To shrink a converted clip without changing format, use Compress MP4. To cut footage before or after converting, the Video Cutter accepts FLV input directly. For other sources, the all-purpose Video Converter handles MOV, MKV, WebM, AVI, and 25-plus more.
FLV was designed for the Adobe Flash Player plugin, and Adobe ended Flash support on December 31, 2020, then blocked Flash content from running on January 12, 2021. Modern browsers removed the Flash runtime, and mainstream media players dropped FLV support once the format left the web. The file itself is usually fine — the software to open it is gone. VLC and ffmpeg still decode FLV, but the durable fix is to convert to MP4, which plays on every current device and browser without a plugin.
It depends on what is inside the FLV. If the FLV already contains H.264 video and AAC audio (common for later Flash-era captures), the conversion is close to a container re-wrap with minimal generative loss. If it holds older Sorenson Spark or VP6 video, those streams must be re-encoded to H.264, which is a generational re-encode — setting Constant Quality (CRF) to 18-20 keeps the output visually indistinguishable from the source. The default "Very High" preset is tuned for visually-lossless results.
FLV is a container, not a codec. Its video track is typically Sorenson Spark (an H.263 variant), On2 VP6, or H.264 (supported from Flash Player 9 in December 2007). Its audio track is usually MP3, AAC, ADPCM, Nellymoser (used for microphone recordings), or Speex. You don't need to know which one your file uses — the converter detects the streams and re-encodes them to the codecs your chosen output format expects.
MP4 with H.264 for almost every case — it plays everywhere and is the safest default. Choose MOV if you're editing on a Mac in Final Cut or iMovie, AVI for old Windows software, WebM for embedding in a web page, GIF for a short silent loop, or MP3 if you only want the audio. When in doubt, pick MP4.
Yes. Select MP3 as the output format and the converter discards the video track, exporting only the soundtrack. This is useful for old Flash lectures, interviews, podcasts, or music.
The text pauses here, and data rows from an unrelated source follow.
Lemma wp_update {A} i o es st K hit_ (k : prog (sys TlsBatch F) tev A) Q s h :
  env_closed batch_env K -> stats_free K -> local i o es st K s h ->
  (forall s h, local i o es st K s h -> Inv s h -> wp i k Q (s, h)) ->
  wp i (bind (UpdateAdaptiveBatchSize BatchSize i hit_) (fun _ => k)) Q (s, h).
Proof.
  intros HK HS Hl Hk. unfold UpdateAdaptiveBatchSize. cbn [bind on_own atomic].
  apply (wp_stats i o es st K); [done|done|done|intros c; destruct hit_; simpl; eauto|].
  clear s h Hl. intros _ s h Hl _.
  apply (wp_stats i o es st K); [done|done|done|intros c; simpl; eauto|]. clear s h Hl. intros ops s h Hl HI.
  destruct (_ <? _); [by apply Hk|]. cbn [bind on_own atomic].
  apply (wp_stats i o es st K); [done|done|done|intros c; simpl; eauto|]. clear s h Hl HI. intros _ s h Hl _.
  apply (wp_stats i o es st K); [done|done|done|intros c; simpl; eauto|]. clear s h Hl. intros hits s h Hl _.
  apply (wp_stats i o es st K); [done|done|done|intros c; simpl; eauto|]. clear s h Hl. intros misses s h Hl HI.
  destruct (_ =? 0); [by apply Hk|]. cbn [bind on_load on_own atomic].
  apply (wp_own i o es st K Z (fun cur c => K c /\ Z.of_nat kMin <= cur <= Z.of_nat kMax)); [done|done| |].
  { intros c c' x Hw HKc [= <- <-]. split_and!; try done; apply Hw. }
  clear s h Hl HI. intros cur s h [Hl [HKc Hcur]] HI.
  apply (wp_own i o es st K unit (fun _ => K)); [done|by split| |].
  { intros c c' x Hw HKc' [= <- <-]. split_and!; [|done|by apply HS]. apply set_stats_wf; [done|]. by apply adapt_bounds. }
  intros [] s1 h1 Hl1 HI1. by apply Hk.
Qed.

Lemma wp_effective {A} i o es st K (k : nat -> prog (sys TlsBatch F) tev A) Q s h :
  env_closed batch_env K -> local i o es st K s h ->
  (forall n s h, (kMin <= n <= kMax)%nat -> local i o es st K s h -> Inv s h -> wp i (k n) Q (s, h)) ->
  wp i (bind (EffectiveBatchSize BatchSize i) k) Q (s, h).
Proof.
  intros HK Hl Hk. unfold EffectiveBatchSize. cbn [bind on_load atomic].
  apply (wp_own i o es st K Z (fun _ => K)); [done|done|by intros c c' x Hw HKc [= <- <-]|].
  intros size s1 h1 Hl1 HI1. apply Hk; [|done|done]. pose proof k_bounds.
  destruct (Z.ltb_spec size (Z.of_nat kMin)); [lia|]. rewrite Z.gtb_ltb.
  destruct (Z.ltb_spec (Z.of_nat kMax) size); lia.
Qed.

(** *** Slots *)

Lemma exchange_fast_slot : slot_exchange batch_held batch_wf batch_env exchange_fast.
Proof.
  intros c c' p [Hl Hc He] [= <- <-]. split_and!; [by split| |].
  - split; [by right|reflexivity|by left].
  - unfold batch_held. simpl. done.
Qed.

Lemma exchange_slot_slot i : slot_exchange batch_held batch_wf batch_env (exchange_slot i).
Proof.
  intros c c' p [Hl Hc He] [= <- <-]. split_and!.
  - split; simpl; [by rewrite length_insert|done|done].
  - split; simpl; [by left|apply nulled_insert|by left].
  - unfold batch_held, load_slot. simpl. rewrite (Permutation_app_swap_app _ (one (fast_slot c))).
    apply Permutation_app; [done|]. destruct (decide (i < length (batch c))%nat) as [Hi|Hi].
    + by rewrite (nonnull_insert (batch c) i 0 Hi).
    + destruct (nonnull_out (batch c) i ltac:(lia)) as [-> ->]. done.
Qed.

(** Storing into an empty slot. *)
Lemma store_slot_held i x c :
  (i < length (batch c))%nat -> load_slot i c = 0 ->
  batch_held (set_batch (<[i := x]> (batch c)) c) ≡ₚ one x ++ batch_held c.
Proof.
  intros Hi H0. unfold batch_held, load_slot in *. simpl.
  pose proof (nonnull_insert (batch c) i x Hi) as H. rewrite H0 in H. simpl in H. rewrite H. solve_Permutation.
Qed.

Lemma set_batch_wf c l : batch_wf c -> length l = length (batch c) -> batch_wf (set_batch l c).
Proof. intros [Hl Hc He] Hn. split; simpl; [by rewrite Hn|done|done]. Qed.

Lemma set_count_wf c n : batch_wf c -> 0 <= n <= Z.of_nat kMax -> batch_wf (set_count n c).
Proof. intros [Hl Hc He] Hn. by split. Qed.

(** Storing the count. *)
Lemma wp_store_count {A} i o es st n (k : unit -> prog (sys TlsBatch F) tev A) P Q s h :
  0 <= n <= Z.of_nat kMax -> null_closed P -> local i o es st (on_slots P) s h ->
  (forall s h, local i o es st (on_slots P) s h -> Inv s h -> wp i (k tt) Q (s, h)) ->
  wp i (Act unit (on_cache i (store_count n)) (fun _ => []) k) Q (s, h).
Proof.
  intros Hn HP Hl Hk. apply (wp_own i o es st (on_slots P) unit (fun _ => on_slots P)); [by apply on_slots_closed|done| |].
  - intros c c' x Hw HKc [= <- <-]. split_and!; [by apply set_count_wf|done|done].
  - intros [] s1 h1 Hl1 HI1. by apply Hk.
Qed.
Definition pc_args (opt : pc_options) : list string :=
  [number_arg "--producers" (pc_producers opt); number_arg "--consumers" (pc_consumers opt);
   number_arg "--items-per-producer" (items_per_producer opt); number_arg "--batch-size" (batch_size opt);
   number_arg "--scqsize" (pc_scqsize opt)].

Definition pc_valid (opt : pc_options) : Prop :=
  Forall is_u64 [pc_producers opt; pc_consumers opt; items_per_producer opt; batch_size opt; pc_scqsize opt] /\
  Forall (Z.lt 0) [pc_producers opt; pc_consumers opt; items_per_producer opt; batch_size opt].

Definition demo_args (opt : demo_options) : list string :=
  [number_arg "--scqsize" (d_scqsize opt); number_arg "--producers" (d_producers opt);
   number_arg "--consumers" (d_consumers opt); number_arg "--ops-per-producer" (d_ops_per_producer opt)].

Definition demo_valid (opt : demo_options) : Prop :=
  Forall is_u64 [d_scqsize opt; d_producers opt; d_consumers opt; d_ops_per_producer opt] /\
  Forall (Z.lt 0) [d_producers opt; d_consumers opt; d_ops_per_producer opt].

Definition custom_args (opt : custom_options) : list string :=
  ("--queue" +:+ "=" +:+ c_queue opt) ::
  [number_arg "--scqsize" (c_scqsize opt); number_arg "--producers" (c_producers opt);
   number_arg "--consumers" (c_consumers opt); number_arg "--ops-per-producer" (c_ops_per_producer opt)].

Definition custom_valid (opt : custom_options) : Prop :=
  (Forall is_u64 [c_scqsize opt; c_producers opt; c_consumers opt; c_ops_per_producer opt] /\
   Forall (Z.lt 0) [c_producers opt; c_consumers opt; c_ops_per_producer opt]) /\
  (c_queue opt = "lscq" \/ c_queue opt = "scqp").

(** What an accepted command line leaves in the options: the values are words and
    every count is positive. *)
Lemma parse_args_accepts {O} help (key_test : string -> string -> O -> key_result O) check (good valid : O -> Prop)
    argv0 args opt out opt' :
  (forall key val o o', good o -> key_test key val o = Assign o' -> good o') ->
  (forall o out, good o -> check o = (out, true) -> out = [] /\ valid o) ->
  good opt -> parse_args help key_test check argv0 args opt = (out, opt', true) -> out = [] /\ valid opt'.
Proof.
  intros Hkey Hcheck. revert opt. induction args as [|a args IH]; intros opt Hg; simpl.
  - destruct (check opt) as [out0 b] eqn:Ec. intros [= <- <- ->]. eauto.
  - destruct (_ || _); [done|]. destruct (split_eq a) as [[key val]|]; [|done].
    destruct (key_test key val opt) as [o'| |] eqn:Ek; [|done..]. eauto.
Qed.

Lemma set_u64_Assign {O} (set : Z -> O -> O) val opt opt' :
  set_u64 set val opt = Assign opt' -> exists v, is_u64 v /\ opt' = set v opt.
Proof.
  unfold set_u64. destruct (parse_u64 val) as [v|] eqn:Ev; [|done]. intros [= <-].
  apply parse_u64_iff in Ev as (ds & _ & _ & _ & -> & Hv). exists (digits_value ds).
  split; [|done]. split; [apply digits_value_nonneg|done].
Qed.

(** The contract of a command line: the arguments [spell opt] give [opt] back for
    every valid [opt], without a message; and whatever is accepted is valid. *)
Definition reads_options {O} (parse : string -> list string -> O -> list output * O * bool)
    (defaults : O) (spell : O -> list string) (valid : O -> Prop) : Prop :=
  (forall argv0 opt, valid opt -> parse argv0 (spell opt) defaults = ([], opt, true)) /\
  (forall argv0 args out opt, parse argv0 args defaults = (out, opt, true) -> out = [] /\ valid opt).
Use the dedicated FLV to MP3 tool for audio-specific options.
Yes. Drop multiple.flv files into the uploader and each one converts independently to the format and settings you choose. There is no per-job file count limit. Download the results one by one or as a single ZIP. This is the fastest way to modernize an entire archive of old Flash recordings in one pass.
There is no fixed per-file cap — Conversion runs on our servers, so the practical limit is upload size and connection speed. Files are processed in-session and not stored long-term. For very large source files, convert them one at a time or trim dead footage first to reduce the working set.